2. A holding device in accordance with Claim 1, wherein the lever arms of the holders comprise two-armed levers with a joint at their lower ends serving as a means for connection to one end of the relevant link, the other end of each link being connected through a joint to the drive bar, the joint being situated in a fixed position on the drive bar and enabling the link to perform a movement about the longitudinal axis of the drive bar and about an axis perpendicular thereto.

3. A holding device in accordance with Claim 1 or 2 wherein, when the holders are in their closed position the links are positioned approximately in a horizontal plane parallel to a plane which accom modates the swivel axes of the lever arms.

4. A holding device in accordance with Claim 3, wherein when in a closed position the links to gether with drive bar enclose an angle oc slightly greater than 90", the angle decreasing then the holders move into an open opposition.

5. A holding device in accordance with any one of the preceding claims, wherein the drive bar is connected with a detent having a serration associated with a serration integral with the housing, the two serrations engaging each other when the holders are in the closed position.

6. A holding device in accordance with Claim 5, wherein the spring-loaded links maintain serrations engaged when the holders occupy a closed position.

7. A holding device in accordance with any one of the preceding claims, wherein the drive bar for each holder is located in slots transverse to the longitudinal direction of the bar.

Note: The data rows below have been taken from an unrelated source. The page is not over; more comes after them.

(** [query]; [signed_in] is whether there is a user. *)
Definition query (env : FreeBusyEnv) (signed_in : bool) (user : string) (body : option FreeBusyBody) (c : Cache)
  : FreeBusyAnswer * Cache :=
  if negb signed_in then (FreeBusyError 401 "unauthorized", c)
  else match body with
  | None => (FreeBusyError 400 "invalid JSON", c)
  | Some b =>
      if Nat.eqb (length (fq_Emails b)) 0 then (FreeBusyError 400 "emails is required", c)
      else if (20 <? length (fq_Emails b))%nat then (FreeBusyError 400 "max 20 emails per request", c)
      else match ParseRFC3339 (fb_local env) (fq_StartTime b) with
      | None => (FreeBusyError 400 "start_time must be RFC3339", c)
      | Some start =>
      match ParseRFC3339 (fb_local env) (fq_EndTime b) with
      | None => (FreeBusyError 400 "end_time must be RFC3339", c)
      | Some end_ =>
          match Query env user start end_ (fq_Emails b) c with
          | (Err _, c') => (FreeBusyError 500 "query", c')
          | (Ok results, c') => (FreeBusyShown start end_ results (busy_by_email results), c')
          end
      end end
  end.

(** ** Facts *)

(** The keys of a user. *)
Definition key_of (user key : string) : Prop := exists rest, key = user +:+ ":" +:+ rest.

Lemma cache_key_of user email start : key_of user (cache_key user email start).
Proof. by eexists. Qed.

(** Two caches that agree on the keys of a user. *)
Definition agree (user : string) (c d : Cache) : Prop := forall key, key_of user key -> c !! key = d !! key.

(** What a change of the keys of a user leaves. *)
Definition untouched (user : string) (c c' : Cache) : Prop := forall key, ~ key_of user key -> c' !! key = c !! key.

Lemma untouched_trans user c1 c2 c3 : untouched user c1 c2 -> untouched user c2 c3 -> untouched user c1 c3.
Proof. intros H1 H2 k Hk. by rewrite H2, H1. Qed.

Lemma delete_agree user key c d : agree user c d -> agree user (delete key c) (delete key d).
Proof.
  intros H k Hk. destruct (decide (key = k)) as [->|Hn]; [by rewrite !lookup_delete_eq|].
  rewrite !lookup_delete_ne by done. by apply H.
Qed.

Lemma delete_untouched user key c : key_of user key -> untouched user c (delete key c).
Proof. intros Hk k Hn. apply lookup_delete_ne. by intros ->. Qed.

Lemma getCached_agree user now key c d : key_of user key -> agree user c d ->
  fst (getCached now key c) = fst (getCached now key d) /\ agree user (snd (getCached now key c)) (snd (getCached now key d)).
Proof.
  intros Hk H. unfold getCached. rewrite (H key Hk). destruct (d !! key) as [e|]; [|split; [done|by apply delete_agree]].
  destruct (After now (cc_expiresAt e)); split; try done. by apply delete_agree.
Qed.

Lemma getCached_untouched user now key c : key_of user key -> untouched user c (snd (getCached now key c)).
Proof.
  intros Hk. unfold getCached. destruct (c !! key) as [e|]; [|by apply delete_untouched].
  destruct (After now (cc_expiresAt e)); [by apply delete_untouched|done].
Qed.

Lemma sort_out_agree env user start emails c d : agree user c d ->
  fst (sort_out env user start emails c) = fst (sort_out env user start emails d)
  /\ agree user (snd (sort_out env user start emails c)) (snd (sort_out env user start emails d)).
Proof.
  revert c d. induction emails as [|raw r IH]; intros c d H; [done|]. cbn [sort_out]. destruct (personal (normal_email raw)).
  - destruct (IH c d H) as [E1 E2]. destruct (sort_out _ _ _ r c) as [[a b] c1], (sort_out _ _ _ r d) as [[a' b'] d1].
    cbn [fst snd] in *. by injection E1 as -> ->.
  - destruct (getCached_agree user (fb_now env) (cache_key user (normal_email raw) start) c d (cache_key_of _ _ _) H) as [E1 E2].
    destruct (getCached _ _ c) as [o c1], (getCached _ _ d) as [o' d1]. cbn [fst snd] in *. subst o'.
    destruct (IH c1 d1 E2) as [E3 E4]. destruct (sort_out _ _ _ r c1) as [[a b] c2], (sort_out _ _ _ r d1) as [[a' b'] d2].
    cbn [fst snd] in *. injection E3 as -> ->. by destruct o.
Qed.

Lemma sort_out_untouched env user start emails c : untouched user c (snd (sort_out env user start emails c)).
Proof.
  revert c. induction emails as [|raw r IH]; intros c; [done|]. cbn [sort_out]. destruct (personal (normal_email raw)).
  - specialize (IH c). by destruct (sort_out _ _ _ r c) as [[a b] c1].
  - pose proof (getCached_untouched user (fb_now env) (cache_key user (normal_email raw) start) c (cache_key_of _ _ _)) as H.
    destruct (getCached _ _ c) as [o c1]. cbn [snd] in H. specialize (IH c1). destruct (sort_out _ _ _ r c1) as [[a b] c2].
    cbn [snd] in *. pose proof (untouched_trans _ _ _ _ H IH). by destruct o.
Qed.

Lemma remember_agree env user start k ps c d : agree user c d ->
  agree user (fold_left (remember env user start k) ps c) (fold_left (remember env user start k) ps d).
Proof.
  revert c d. induction ps as [|p ps IH]; intros c d H; [done|]. cbn [fold_left]. apply IH. unfold remember, setCached.
  destruct k; [|done]. intros key Hk. destruct (decide (cache_key user (pb_Email p) start = key)) as [->|Hn].
  - by rewrite !lookup_insert_eq.
  - rewrite !lookup_insert_ne by done. by apply H.
Qed.

Lemma remember_untouched env user start k ps c : untouched user c (fold_left (remember env user start k) ps c).
Proof.
  revert c. induction ps as [|p ps IH]; intros c; [done|]. cbn [fold_left]. eapply untouched_trans; [|apply IH].
  unfold remember, setCached. destruct k; [|done]. intros key Hk. apply lookup_insert_ne. intros <-. apply Hk, cache_key_of.
Qed.

Lemma key_of_disjoint user other key : String.length user = String.length other -> user <> other ->
  key_of user key -> ~ key_of other key.
Proof.
  intros Hl Hne [r ->] [s E]. apply Hne. clear Hne. revert other Hl E. induction user as [|c user IH]; intros [|d other] Hl E; try done.
  rewrite !str_app_cons in E. injection E as -> E. f_equal. apply IH; [by injection Hl|exact E].
Qed.

(** ** Theorems *)

(** The cache keeps users apart: a query writes entries of its own user only,
    and what it answers and leaves for that user does not depend on the entries
    of others. *)
Theorem cache_keeps_users_apart env user start end_ emails c d : agree user c d ->
  fst (Query env user start end_ emails c) = fst (Query env user start end_ emails d)
  /\ agree user (snd (Query env user start end_ emails c)) (snd (Query env user start end_ emails d))
  /\ forall other, String.length other = String.length user -> other <> user ->
       agree other (snd (Query env user start end_ emails c)) c.
Proof.
  intros H. assert (Hu : untouched user c (snd (Query env user start end_ emails c))).
  { unfold Query. destruct (fb_provider env) as [p|]; [|done]. pose proof (sort_out_untouched env user start emails c) as Hs.
    destruct (sort_out _ _ _ _ c) as [[a b] c1]. cbn [snd] in Hs. destruct b; [exact Hs|]. cbn [snd].
    eapply untouched_trans; [exact Hs|apply remember_untouched]. }
  split; [|split].
  3:{ intros other Hl Hne key Hk. apply Hu. by apply (key_of_disjoint other user). }
  all: unfold Query; destruct (fb_provider env) as [p|]; [|done]; destruct (sort_out_agree env user start emails c d H) as [E1 E2];
    destruct (sort_out _ _ _ _ c) as [[a b] c1], (sort_out _ _ _ _ d) as [[a' b'] d1]; cbn [fst snd] in *; injection E1 as -> ->.
  - by destruct b'.
  - destruct b'; [exact E2|]. cbn [snd]. by apply remember_agree.
Qed.

(** The emails a query asks the provider about. *)
Definition asked (env : FreeBusyEnv) (user : string) (start : time) (emails : list string) (c : Cache) : list string :=
  snd (fst (sort_out env user start emails c)).

Lemma sort_out_emails env user start emails c :
  map pb_Email (fst (fst (sort_out env user start emails c))) ++ asked env user start emails c ≡ₚ map normal_email emails.
Proof.
  unfold asked. revert c. induction emails as [|raw r IH]; intros c; [done|]. cbn [sort_out map]. destruct (personal (normal_email raw)).
  - specialize (IH c). destruct (sort_out _ _ _ r c) as [[a b] c1]. cbn [fst snd map app pb_Email] in *. by rewrite IH.
  - destruct (getCached _ _ c) as [[e|] c1]; specialize (IH c1); destruct (sort_out _ _ _ r c1) as [[a b] c2]; cbn [fst snd map app pb_Email] in *.
    + by rewrite IH.
    + by rewrite <- Permutation_middle, IH.
Qed.

Lemma sort_out_asked env user start emails c e : e ∈ asked env user start emails c ->
  personal e = false /\ exists raw, raw ∈ emails /\ e = normal_email raw.
Proof.
  unfold asked. revert c. induction emails as [|raw r IH]; intros c; [by intros ?%not_elem_of_nil|]. cbn [sort_out].
  destruct (personal (normal_email raw)) eqn:Ep.
  - specialize (IH c). destruct (sort_out _ _ _ r c) as [[a b] c1]. cbn [fst snd] in *. intros (H1 & x & Hx & ->)%IH.
    split; [done|]. exists x. split; [by right|done].
  - destruct (getCached _ _ c) as [[en|] c1]; specialize (IH c1); destruct (sort_out _ _ _ r c1) as [[a b] c2]; cbn [fst snd] in *.
    + intros (H1 & x & Hx & ->)%IH. split; [done|]. exists x. split; [by right|done].
    + intros [->|(H1 & x & Hx & ->)%IH]%elem_of_cons.
      * split; [done|]. exists raw. split; [left|done].
      * split; [done|]. exists x. split; [by right|done].
Qed.

Lemma answer_email fetched e : pb_Email (answer_for fetched e) = e.
Proof. unfold answer_for. by destruct (m ← fetched; m !! e). Qed.

Lemma answers_emails fetched l : map pb_Email (map (answer_for fetched) l) = l.
Proof. induction l as [|e l IH]; [done|]. cbn [map]. by rewrite answer_email, IH. Qed.
(* ===== verification/Scheduler.v ===== *)
(** * The automatic focus-time scheduler

    [scheduler/cron.go] and [engine/autoschedule.go]: once a minute every user
    whose next slot after their watermark has come is run, after the watermark
    was advanced to the tick.  Several schedulers (the replicas of the backend)
    and the saves of the settings act on the same rows; their interleaving is a
    step relation.  The cron library is an interface. *)

From stdpp Require Import relations.
From S2P Require Import Prelude GoInt GoTime GoText Interval LinkStore Settings.

#[local] Open Scope string_scope.
#[local] Open Scope list_scope.
#[local] Open Scope Z_scope.

(** The cron library: the parser of five-field expressions and the next
    activation of a schedule after an instant. *)
Class CronLib (Sched : Type) := {
  cronParse : string -> option Sched;
  Next : Sched -> time -> time;
}.

(** What the library promises of the activation [n] after [t]: it is later, at a
    whole minute (an expression has no seconds), in the zone of [t].  For a
    schedule that never activates it answers the zero time instead. *)
Definition good_next (t n : time) : Prop :=
  t_ns t < t_ns n /\ t_ns n mod Minute = 0 /\ t_loc n = t_loc t.

(** A run of one user: the watermark it advanced from, the slot it is for, the
    tick, and the week handed to the engine. *)
Record Run := {
  run_user : uuid;
  run_from : time;
  run_slot : time;
  run_at : time;
  run_week : time;
}.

8. A holding device in accordance with any one of the preceding claims, wherein a common drive bar is provided for both holders.

9. A holding device in accordance with Claim 8, wherein the common drive bar is the piston rod of a hydraulic double acting cylinder which is transversally displaceable with the piston rod in transverse slots integral with the housing.

10. A holding device in accordance with Claim 1, wherein the spring-loaded links which are adjustable in length contain a stack of diaphragm springs acting in opposition to the shortening of the link.

11. A holding device in accordance with Claim 10, wherein only one of the two links of a holder is a spring-loaded link, the two spring-loaded links of the holders being situated to one side of the drive bar.

12. A holding device constructed and arranged to function substantially as herein described with reference to the drawings.